Readings Response: Stanton


In The Lowell Experiment Cathy Stanton explores how historical sites are constructed. Lowell, Massachusetts, once an expansive industrial city, was hit hard by de-industrialization and has since attempted to revitalize its economy through culture-led redevelopment. An anthropologist by training, Stanton turns her critical inquiry onto the historians, staff, politicians and visitors who have determined what happens at Lowell. Stanton’s aspiration is that Lowell’s historical sites be used to foster “a fuller consideration of capitalism in our lives.” (57)

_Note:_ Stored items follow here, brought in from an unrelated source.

(** The loop of [register_discovered_commands] from any registry and count. *)
Lemma register_discovered_loop (discovered : list (Discovery.DiscoveredCommand * (Z * Z))) :
  forall registry n,
    wf registry ->
    List.NoDup (map (fun cn => Discovery.name (fst cn)) discovered) ->
    let res := fold_left
                 (fun (acc : CommandRegistry * Z) cn =>
                    let (registry, registered_count) := acc in
                    (Discovery.register_discovered registry (fst cn) (snd cn),
                     registered_count + 1))
                 discovered (registry, n) in
    snd res = n + Z.of_nat (length discovered) /\
    wf (fst res) /\
    (forall k, ~ In k (map (fun cn => Discovery.name (fst cn)) discovered) ->
               dict_has k (commands registry) = true ->
               get_command (fst res) k = get_command registry k) /\
    (forall command now, In (command, now) discovered ->
       exists r c,
         get_command (fst res) (Discovery.name command) = Some (r, c) /\
         handler c = Discovery.handler command /\
         name (metadata c) = Discovery.name command /\
         enabled c = true).
Proof.
  induction discovered as [|[cmd t] l IH]; intros registry n Hwf Hnd.
  - simpl. split; [lia|]. split; [done|]. split; [done|]. by intros ? ? [].
  - simpl in Hnd. inversion Hnd as [|? ? Hout Hnd']; subst.
    cbn [fold_left fst snd].
    destruct (IH (Discovery.register_discovered registry cmd t) (n + 1)
                (wf_register_discovered _ _ _ Hwf) Hnd')
      as (Hcount & Hwf' & Hkeep & Hres).
    split; [rewrite Hcount; simpl length; lia|]. split; [done|]. split.
    + intros k Hk Hhas. simpl in Hk.
      destruct (register_discovered_other_key registry cmd t k Hwf) as [Hg Hh];
        [intros ->; tauto | done |].
      rewrite Hkeep; [done | tauto | done].
    + intros command now [[= <- <-]|Hin]; [|by apply (Hres command now)].
      destruct (register_discovered_resolves registry cmd t) as (c & Hc & Hrest).
      exists (length (store registry)), c. split; [|done].
      rewrite Hkeep; [done | done |].
      apply dict_has_true. apply get_command_Some in Hc as [-> _]. by eexists.
Qed.

(** X18: [register_discovered_commands] on discovered commands with
    pairwise distinct names counts every one of them and leaves each name
    resolving to an enabled entry with that command's own handler, whatever
    aliases the commands declare and in whatever order they come; keys that
    were there before and are not among the new names stay as they were. *)
Theorem discovered_commands_all_resolve (registry : CommandRegistry)
    (discovered : list (Discovery.DiscoveredCommand * (Z * Z))) :
  wf registry ->
  List.NoDup (map (fun cn => Discovery.name (fst cn)) discovered) ->
  snd (Discovery.register_discovered_commands registry discovered) =
    Z.of_nat (length discovered) /\
  (forall command now, In (command, now) discovered ->
     exists r c,
       get_command (fst (Discovery.register_discovered_commands registry discovered))
                   (Discovery.name command) = Some (r, c) /\
       handler c = Discovery.handler command /\
       name (metadata c) = Discovery.name command /\
       enabled c = true) /\
  (forall k, ~ In k (map (fun cn => Discovery.name (fst cn)) discovered) ->
             dict_has k (commands registry) = true ->
             get_command (fst (Discovery.register_discovered_commands registry discovered)) k
               = get_command registry k).
Proof.
  intros Hwf Hnd.
  destruct (register_discovered_loop discovered registry 0 Hwf Hnd)
    as (Hc & _ & Hk & Hr).
  unfold Discovery.register_discovered_commands. split; [by rewrite Hc|].
  split; [exact Hr | exact Hk].
Qed.
(** * gnucash_to_beancount.directives

    A shallow embedding of [src/gnucash_to_beancount/directives.py], the
    factories that turn GnuCash entities (as piecash exposes them) into
    Beancount directives, together with the properties its specification
    states about them.

    Layout: Python values and strings; the [decimal] module under its
    default context; the GnuCash object model; Beancount's [data]
    records; the functions of [directives.py]; then lemmas and theorems. *)

From Stdlib Require Import ZArith NArith QArith Qpower List String Ascii Lia.
From stdpp Require Import base option list gmap strings.

Local Open Scope N_scope.

(** ** Python values *)

(** A Python [str] is a sequence of Unicode code points. *)
Abbreviation pystr := (list N).

(** A value that is either a [str] or Python's [None]. *)
Abbreviation pyval := (option (list N)).

Definition chr (a : ascii) : N := N_of_ascii a.
Arguments chr a%_char : simpl never.

(** An ASCII literal as a Python string. *)
Definition str (s : string) : pystr := N_of_ascii <$> list_ascii_of_string s.
Arguments str s%_string : simpl never.

(** Truth value of [if v] for a [str]-or-[None] value: [None] and the empty
    string are false. *)
Definition truthy (v : pyval) : bool :=
  match v with
  | Some (_ :: _) => true
  | _ => false
  end.

(** Exceptions raised by the module or by the library calls it makes. *)
Inductive exn :=
| KeyError
| AttributeError
| UnboundLocalError
| DivisionByZero
| InvalidOperation
| Overflow.

Inductive result (A : Type) :=
| Ok (a : A)
| Raise (e : exn).
Arguments Ok {A} a.
Arguments Raise {A} e.

#[global] Instance result_ret : MRet result := λ A a, Ok a.
#[global] Instance result_bind : MBind result := λ A B f m,
  match m with
  | Ok a => f a
  | Raise e => Raise e
  end.

#[global] Instance exn_eq_dec : EqDecision exn.
Proof. solve_decision. Defined.

(** [d[k]] on a dict: a missing key raises [KeyError]. *)
Definition dict_getitem {V} (d : gmap (list N) V) (k : pystr) : result V :=
  match d !! k with
  | Some v => Ok v
  | None => Raise KeyError
  end.

(** ** String operations *)

(** [s.split(sep)] for a one-character separator: never returns an empty
    list, and keeps empty pieces. *)
Fixpoint split (sep : N) (s : pystr) : list pystr :=
  match s with
  | [] => [[]]
  | c :: s' =>
      if c =? sep then [] :: split sep s'
      else match split sep s' with
           | p :: ps => (c :: p) :: ps
           | [] => [[c]]
           end
  end.

(** [sep.join(parts)]. *)
Fixpoint join (sep : N) (parts : list pystr) : pystr :=
  match parts with
  | [] => []
  | [p] => p
  | p :: ps => p ++ sep :: join sep ps
  end.

(** [re.sub(pattern, repl, s)] for a pattern that is a single character
    class and a one-character replacement. *)
Definition re_sub (pattern : N → bool) (repl : N) (s : pystr) : pystr :=
  (λ c, if pattern c then repl else c) <$> s.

I have two primary criticisms of The Lowell Experiment. The first is that Stanton denies any meaningful discussion about the potential uses and interpretations of the Lowell sites by assuming that the conversation necessarily will revolve around a critique of capitalism. Capitalism has played an integral role in Lowell’s past and there is certainly room for discussion about working conditions, gendered jobs, and organized labor. However, the type of focus that Stanton would like requires that the visitors have a firm grasp on what capitalism is opposed to other systems of economics (a feat that I am not convinced the American education system has handled well, if at all) and possibly detracts from some of the more intimate, human elements of the past that makes places like Lowell attractive to visitors.

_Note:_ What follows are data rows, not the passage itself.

(** * Trending-video ingestion pipeline (sprint_12_trending_youtube_rev_1.py)

    A shallow embedding of the script and the properties of its specification.

    Conventions of the embedding.
    - A Python [str] is a [string]: a sequence of code points below 256.  The
      loader decodes its files as Latin-1, so every cell read from a file is in
      this range; in it, the decimal digits of [\d] and of [int()] are the
      ASCII digits.
    - A Python call that may raise returns an [outcome]: [Ok v] or [Raise e].
      [try]/[except] is a [match] on the outcome.
    - What the script takes from pandas, the file system and the data base is
      either modelled after the library's documented behaviour (the numeric
      coercion, [getopt], the [LIKE] query) or taken as a section variable
      ([read_csv], [to_datetime]). *)

From Stdlib Require Import String Ascii List ZArith QArith Lia Bool DecimalString.
Import ListNotations.

Local Open Scope string_scope.
Local Open Scope list_scope.
Local Open Scope Z_scope.

(** ** Exceptions and outcomes *)

Inductive exn : Type :=
| FileNotFoundError
| ValueError            (* also pandas' IntCastingNaNError, OutOfBoundsDatetime, ParserError *)
| IndexError
| TypeError
| AttributeError
| GetoptError
| OperationalError (msg : string)
| OtherException        (* any other subclass of Exception *)
| KeyboardInterrupt     (* BaseException, not Exception *)
| SystemExit (code : Z). (* BaseException, not Exception *)

(** [except Exception] catches exactly these. *)
Definition is_Exception (e : exn) : bool :=
  match e with
  | KeyboardInterrupt | SystemExit _ => false
  | _ => true
  end.

Inductive outcome (A : Type) : Type :=
| Ok (a : A)
| Raise (e : exn).
Arguments Ok {A} a.
Arguments Raise {A} e.

Definition bind {A B : Type} (m : outcome A) (k : A -> outcome B) : outcome B :=
  match m with
  | Ok a => k a
  | Raise e => Raise e
  end.

Notation "x <- m ;; k" := (bind m (fun x => k))
  (at level 61, m at next level, right associativity).

(** ** Characters and strings *)

Definition newline : ascii := ascii_of_nat 10.

Definition is_digit (c : ascii) : bool :=
  let n := nat_of_ascii c in (48 <=? n)%nat && (n <=? 57)%nat.

Definition digit_value (c : ascii) : Z := Z.of_nat (nat_of_ascii c) - 48.

(** White space that [int()] skips: the C white space and, of the code points
    from 128 to 255, NEL and the no-break space. *)
Definition is_py_space (c : ascii) : bool :=
  let n := nat_of_ascii c in
  ((9 <=? n)%nat && (n <=? 13)%nat) || (n =? 32)%nat || (n =? 133)%nat || (n =? 160)%nat.

(** White space of the C parsers ([isspace] in the C locale). *)
Definition is_c_space (c : ascii) : bool :=
  let n := nat_of_ascii c in
  ((9 <=? n)%nat && (n <=? 13)%nat) || (n =? 32)%nat.

(** [s.startswith(p)], returning what follows the prefix. *)
Fixpoint strip_prefix (p s : string) : option string :=
  match p, s with
  | EmptyString, _ => Some s
  | String a p', String b s' => if Ascii.eqb a b then strip_prefix p' s' else None
  | String _ _, EmptyString => None
  end.

(** [s.split(sep)] for a one-character separator: never the empty list. *)
Fixpoint split (sep : ascii) (s : string) : list string :=
  match s with
  | EmptyString => [EmptyString]
  | String c t =>
      if Ascii.eqb c sep then EmptyString :: split sep t
      else match split sep t with
           | h :: r => String c h :: r
           | [] => [String c EmptyString]
           end
  end.

(** [l[i]] with Python's negative indices. *)
Definition getitem {A : Type} (l : list A) (i : Z) : outcome A :=
  let n := Z.of_nat (List.length l) in
  let j := if i <? 0 then i + n else i in
  if (j <? 0) || (n <=? j) then Raise IndexError
  else match nth_error l (Z.to_nat j) with
       | Some x => Ok x
       | None => Raise IndexError
       end.

(** [s[-k:]]: the last [k] characters, the whole string when it is shorter. *)
Definition last_chars (k : nat) (s : string) : string :=
  substring (String.length s - k) k s.

Fixpoint lstrip (sp : ascii -> bool) (s : string) : string :=
  match s with
  | EmptyString => EmptyString
  | String c t => if sp c then lstrip sp t else s
  end.

(** ** [int(str)] in base 10

    As CPython's [PyLong_FromString]: leading white space, an optional sign,
    a run of digits and underscores that neither starts nor ends with an
    underscore nor holds two in a row, trailing white space, the end. *)

Definition is_underscore (c : ascii) : bool := Ascii.eqb c "_".

(** The longest prefix of characters satisfying [p], and the rest. *)
Fixpoint span (p : ascii -> bool) (s : string) : string * string :=
  match s with
  | EmptyString => (EmptyString, EmptyString)
  | String c t =>
      if p c then let (a, b) := span p t in (String c a, b)
      else (EmptyString, s)
  end.

Definition digit_or_underscore (c : ascii) : bool := is_digit c || is_underscore c.

(** [prev_us]: the previous character was an underscore (or there was none). *)
Fixpoint valid_body (prev_us : bool) (s : string) : bool :=
  match s with
  | EmptyString => negb prev_us
  | String c t =>
      if is_underscore c then negb prev_us && valid_body true t
      else valid_body false t
  end.

Fixpoint digits_value (acc : Z) (s : string) : Z :=
  match s with
  | EmptyString => acc
  | String c t =>
      if is_underscore c then digits_value acc t
      else digits_value (10 * acc + digit_value c) t
  end.

Definition take_sign (s : string) : Z * string :=
  match s with
  | String c t =>
      if Ascii.eqb c "+" then (1, t)
      else if Ascii.eqb c "-" then (-1, t)
      else (1, s)
  | EmptyString => (1, s)
  end.

Definition py_int (s : string) : outcome Z :=
  let (sign, s2) := take_sign (lstrip is_py_space s) in
  let (body, rest) := span digit_or_underscore s2 in
  if valid_body true body && String.eqb (lstrip is_py_space rest) EmptyString
  then Ok (sign * digits_value 0 body)
  else Raise ValueError.

(** The texts [int()] accepts, as a grammar: white space, an optional sign,
    groups of digits separated by single underscores, white space. *)
Inductive digit_groups : string -> Prop :=
| dg_last (d : ascii) :
    is_digit d = true -> digit_groups (String d EmptyString)
| dg_next (d : ascii) (s : string) :
    is_digit d = true -> digit_groups s -> digit_groups (String d s)
| dg_sep (d : ascii) (s : string) :
    is_digit d = true -> digit_groups s -> digit_groups (String d (String "_" s)).

Fixpoint string_forall (p : ascii -> bool) (s : string) : bool :=
  match s with
  | EmptyString => true
  | String c t => p c && string_forall p t
  end.

Definition int_literal (s : string) : Prop :=
  exists l sg body r,
    s = (l ++ sg ++ body ++ r)%string
    /\ string_forall is_py_space l = true
    /\ (sg = EmptyString \/ sg = "+" \/ sg = "-")
    /\ digit_groups body
    /\ string_forall is_py_space r = true.

(** Four characters as a text. *)
Definition four (a b c d : ascii) : string :=
  String a (String b (String c (String d EmptyString))).

(** ** The file-name pattern

    [trending_by_time_(\d{4})\.csv$] tried at the start of [s].  [$] holds at
    the end of the string and before a newline that ends it. *)

Definition at_dollar (s : string) : bool :=
  match s with
  | EmptyString => true
  | String c EmptyString => Ascii.eqb c newline
  | _ => false
  end.

Definition pattern_here (s : string) : option string :=
  match strip_prefix "trending_by_time_" s with
  | Some (String a (String b (String c (String d r)))) =>
      if is_digit a && is_digit b && is_digit c && is_digit d then
        match strip_prefix ".csv" r with
        | Some r' =>
            if at_dollar r'
            then Some (String a (String b (String c (String d EmptyString))))
            else None
        | None => None
        end
      else None
  | _ => None
  end.

(** [re.search(pattern, s)]: the leftmost position where the pattern matches;
    the result is group 1. *)
Fixpoint re_search (s : string) : option string :=
  match pattern_here s with
  | Some g => Some g
  | None =>
      match s with
      | EmptyString => None
      | String _ t => re_search t
      end
  end.

(** [re.match(pattern, s)]: the pattern at the start of [s] only. *)
Definition re_match (s : string) : option string := pattern_here s.

(** ** extract_year_from_path *)

(** [file_path.split('/')[-1].split('.')[0]]: the stem of the file name. *)
Definition fallback_stem (file_path : string) : outcome string :=
  name <- getitem (split "/" file_path) (-1) ;;
  getitem (split "." name) 0.

(** [...[-4:]] *)
Definition fallback_text (file_path : string) : outcome string :=
  stem <- fallback_stem file_path ;;
  Ok (last_chars 4 stem).

(** The text ends in four digits. *)
Definition ends_with_four_digits (s : string) : bool :=
  match last_chars 4 s with
  | String a (String b (String c (String d EmptyString))) =>
      is_digit a && is_digit b && is_digit c && is_digit d
  | _ => false
  end.

Definition fallback_year (file_path : string) : outcome Z :=
  year_str <- fallback_text file_path ;;
  py_int year_str.

Definition extract_year_from_path (file_path : string) : outcome (option Z) :=
  match re_search file_path with
  | Some g => y <- py_int g ;; Ok (Some y)
  | None =>
      match fallback_year file_path with
      | Ok y => Ok (Some y)
      | Raise ValueError | Raise IndexError => Ok None
      | Raise e => Raise e
      end
  end.

(** ** getopt.getopt and parse_arguments

    [getopt] follows the standard library's module.  Its loop drops one or two
    arguments per turn; here the turn that took the next argument as an option
    value passes [skip = true] to the turn after it. *)

Definition opts : Type := list (string * string).

Fixpoint short_has_arg (opt : ascii) (shortopts : string) : outcome bool :=
  match shortopts with
  | EmptyString => Raise GetoptError
  | String c t =>
      if Ascii.eqb opt c && negb (Ascii.eqb c ":")
      then Ok (match t with String d _ => Ascii.eqb d ":" | EmptyString => false end)
      else short_has_arg opt t
  end.

(** [next] is [args[0]] when there is one; the boolean tells whether it was
    taken as the option's value. *)
Fixpoint do_shorts (shortopts optstring : string) (next : option string)
  : outcome (opts * bool) :=
  match optstring with
  | EmptyString => Ok ([], false)
  | String opt rest =>
      has <- short_has_arg opt shortopts ;;
      let name := String "-" (String opt EmptyString) in
      if has then
        match rest, next with
        | EmptyString, None => Raise GetoptError
        | EmptyString, Some a => Ok ([(name, a)], true)
        | _, _ => Ok ([(name, rest)], false)
        end
      else
        r <- do_shorts shortopts rest next ;;
        Ok ((name, EmptyString) :: fst r, snd r)
  end.

Definition starts_with (p s : string) : bool :=
  match strip_prefix p s with Some _ => true | None => false end.

Definition ends_with_eq (s : string) : bool :=
  match last_chars 1 s with String c EmptyString => Ascii.eqb c "=" | _ => false end.

Definition mem_string (x : string) (l : list string) : bool :=
  existsb (String.eqb x) l.

Definition long_has_args (opt : string) (longopts : list string)
  : outcome (bool * string) :=
  let possibilities := filter (starts_with opt) longopts in
  match possibilities with
  | [] => Raise GetoptError
  | unique :: more =>
      if mem_string opt possibilities then Ok (false, opt)
      else if mem_string (opt ++ "=")%string possibilities then Ok (true, opt)
      else match more with
           | _ :: _ => Raise GetoptError
           | [] =>
               if ends_with_eq unique
               then Ok (true, substring 0 (String.length unique - 1) unique)
               else Ok (false, unique)
           end
  end.

(** [opt.index('=')]: the text before the first [=] and, when there is one,
    the text after it. *)
Fixpoint split_eq (s : string) : string * option string :=
  match s with
  | EmptyString => (EmptyString, None)
  | String c t =>
      if Ascii.eqb c "=" then (EmptyString, Some t)
      else let (a, b) := split_eq t in (String c a, b)
  end.

Definition do_longs (longopts : list string) (opt : string) (next : option string)
  : outcome (opts * bool) :=
  let (opt1, optarg) := split_eq opt in
  r <- long_has_args opt1 longopts ;;
  let (has_arg, full) := r in
  let name := ("--" ++ full)%string in
  if has_arg then
    match optarg, next with
    | Some v, _ => Ok ([(name, v)], false)
    | None, Some a => Ok ([(name, a)], true)
    | None, None => Raise GetoptError
    end
  else
    match optarg with
    | Some _ => Raise GetoptError
    | None => Ok ([(name, EmptyString)], false)
    end.

Fixpoint getopt_loop (shortopts : string) (longopts : list string)
  (args : list string) (skip : bool) : outcome (opts * list string) :=
  match args with
  | [] => Ok ([], [])
  | a :: rest =>
      if skip then getopt_loop shortopts longopts rest false
      else if starts_with "-" a && negb (String.eqb a "-") then
        if String.eqb a "--" then Ok ([], rest)
        else
          r <- (if starts_with "--" a
                then do_longs longopts (substring 2 (String.length a - 2) a) (hd_error rest)
                else do_shorts shortopts (substring 1 (String.length a - 1) a) (hd_error rest)) ;;
          r2 <- getopt_loop shortopts longopts rest (snd r) ;;
          Ok (fst r ++ fst r2, snd r2)
      else Ok ([], args)
  end.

The second critique is that though she provided some poignant criticisms of the Lowell sites and clearly explicated what she would like to see for the future, Stanton is vague about how to realistically apply criticism in practice. This became clear when Stanton discussed the Acres tours. The Acres neighborhood was historically and is presently inhabited by poorer, blue collar, immigrant workers. Stanton uses the tours to criticize the manner in which the parks anachronistically emphasizes the positive precisely because tours of this neighborhood illustrate the level of disconnect between the present immigrant population and the park’s staff and visitors. While Stanton is right that both history and the present have not always been positive, she dismisses a comment by one of the tour guides that I wish she had addressed. Namely, that the guide felt it would be disrespectful to Acre locals to go into their neighborhood and remind them (and a group of strangers) of all the problems they face on a daily basis. Where and when sensitive topics are brought up is essential to the dialogue that Stanton wants to create. Questions of how to start the dialogue, how to reach out to the community, and how to involve local civic organizations are not discussed.

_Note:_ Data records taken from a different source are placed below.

Lemma process_tile_update_witness :
  1 <= shape0 c6_tile /\
  res_var (StdDevUDF.process_tile Nat.eq_dec 7%nat c6_tile c6_results)
  = var (merge (mkVariancePart (res_var c6_results) (res_sum_frame c6_results)
                  (stored_count Nat.eq_dec 7%nat c6_results))
               (mkVariancePart (sum_sq_dev c6_tile)
                  (sum_axis0 (sig_size c6_tile) (frames c6_tile))
                  (shape0 c6_tile))) /\
  dict_get Nat.eq_dec
    (res_num_frame (StdDevUDF.process_tile Nat.eq_dec 7%nat c6_tile c6_results))
    7%nat
  = Some (stored_count Nat.eq_dec 7%nat c6_results + shape0 c6_tile).
Proof.
  assert (H : 1 <= shape0 c6_tile) by (cbn; lia).
  destruct (process_tile_update Nat.eq_dec 7%nat c6_tile c6_results H)
    as (_ & _ & Hv & _ & _ & Hc & _).
  split; [exact H | split; [exact Hv | exact Hc]].
Defined.

Example process_tile_example :
  StdDevUDF.process_tile Nat.eq_dec 7%nat c6_tile c6_results
  = mkResults (res_var (StdDevUDF.process_tile Nat.eq_dec 7%nat c6_tile c6_results))
              (res_sum_frame (StdDevUDF.process_tile Nat.eq_dec 7%nat c6_tile c6_results))
              [(7%nat, 4)] /\
  sum_sq_dev c6_tile = [int 2; int 8] /\
  res_var (StdDevUDF.process_tile Nat.eq_dec 7%nat c6_tile c6_results)
  = [int 4; int 11] /\
  res_sum_frame (StdDevUDF.process_tile Nat.eq_dec 7%nat c6_tile c6_results)
  = [int 8; int 14].
Proof.
  split; [reflexivity|].
  repeat split; apply array_eqb_eq; vm_compute; reflexivity.
Qed.

(** ** C7: the partition merge *)

Section PartitionMerge.
Context {K : Type} (K_eq_dec : forall a b : K, {a = b} + {a <> b}).

Lemma udf_merge_unfold (dest src : Results K) N0 N1 :
  _validate_n (res_num_frame dest) = Return N0 ->
  _validate_n (res_num_frame src) = Return N1 ->
  StdDevUDF.merge K_eq_dec dest src
  = let m := merge (mkVariancePart (res_var dest) (res_sum_frame dest) N0)
                   (mkVariancePart (res_var src) (res_sum_frame src) N1) in
    Return (mkResults (var m) (sum_im m)
              (fold_left (fun d key => dict_set K_eq_dec key (N0 + N1) d)
                 (dict_keys (res_num_frame src)) (res_num_frame dest))).
Proof.
  intros H0 H1. unfold StdDevUDF.merge. rewrite H0, H1. cbn [bind].
  cbv zeta. rewrite merge_N. reflexivity.
Qed.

This critique of Stanton is ironically a critique of critical history in a broad sense and encourages me to turn to David Blight’s article “It You Don’t Tell it Like It Was, It Can Never Be as It Ought to Be.” Blight makes a clever allusion to One Hundred Years of Solitude that questions if we, as historians, have become so obsessed with our past failures that we feel the need to over-compensate by reading critique into everything. Slavery and Public History shares a collection of thoughts, yet one common thread is that the practical side of presenting sensitive and at times controversial topics is just as arduous and time consuming as it is rewarding. As a result, I tend to view The Lowell Experiment as a foundation from which to start to think about, not just critique, but how critique can transform into something more tangible.

Readings:

Horton, James Oliver & Lois E. Horton, ed. Slavery and Public History: The Tough Stuff of American Memory. Chapel Hill: The University of North Carolina Press, 2006.

Stanton, Cathy. The Lowell Experiment: Public History in a Postindustrial City. Amherst: University of Massachusetts Press, 2006.